WHAT YOU NEED TO DO: Scan the entries for lines with the word "default", then copy those lines.

DATA TO USE:
(** X3.  [BackupBanana_MAC.py]: the application starts exactly when no
    task of [tasks.json] is scheduled.  [load_tasks] calls [schedule_task]
    while [self.tasks] is still empty, and the [KeyError] of the first task
    that is not to run once leaves [__init__]. *)
Theorem mac_init_needs_once_tasks (tasks_file : option (list (string * task)))
    (history_file log_file : list BackupResult) (wd : world) :
  (once_only (json_object (default [] tasks_file)) ->
   exists w',
     MAC_Window.init (closed_window tasks_file history_file log_file, wd)
     = (inr tt, (w', wd))
     /\ task_items w' = json_object (default [] tasks_file)
     /\ jobs (w_app w') = [])
  /\ (forall l1 p l2,
        json_object (default [] tasks_file) = l1 ++ p :: l2 ->
        once_only l1 -> frequency (t_schedule p.2) <> "Once" ->
        exists s',
          MAC_Window.init (closed_window tasks_file history_file log_file, wd)
          = (inl ("'" +:+ p.1 +:+ "'"), s')).
Proof.
  remember (MAC_Window.init (closed_window tasks_file history_file log_file, wd)) as r eqn:Er.
  unfold MAC_Window.init, MAC_Window.load_tasks in Er.
  rewrite in_app_then, !on_window_then in Er. cbn [fst snd] in Er.
  unfold bind at 1 in Er. unfold bind at 1 in Er. unfold get at 1 in Er.
  cbn [fst snd tasks_json MAC_Window.update_tasks_list set_tasks_list set_app assign_tasks
       set_task_order closed_window] in Er.
  destruct tasks_file as [members|]; cbn [default].
  - unfold bind at 1 in Er.
    match type of Er with context [for_each _ _ (?w1, wd)] =>
      destruct (mac_load_loop (json_object members) w1 wd) as [Hok Hfail];
        [reflexivity|] end.
    split.
    + intros Hall. rewrite (Hok Hall) in Er.
      unfold ret at 1 in Er. unfold bind, on_window, modify in Er. cbn [fst snd] in Er.
      subst r. eexists. split; [reflexivity|].
      split; [apply task_items_assign, json_object_nodup|reflexivity].
    + intros l1 p l2 E H1 Hp. rewrite (Hfail l1 p l2 E H1 Hp) in Er.
      subst r. eexists. reflexivity.
  - split.
    + intros _. unfold ret at 1 in Er. unfold bind, on_window, modify in Er.
      cbn [fst snd] in Er. subst r.
      eexists. split; [reflexivity|]. split; reflexivity.
    + intros l1 p l2 E. cbn in E. by destruct l1.
Qed.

REPLY:
  (once_only (json_object (default [] tasks_file)) ->
     /\ task_items w' = json_object (default [] tasks_file)
        json_object (default [] tasks_file) = l1 ++ p :: l2 ->
  destruct tasks_file as [members|]; cbn [default].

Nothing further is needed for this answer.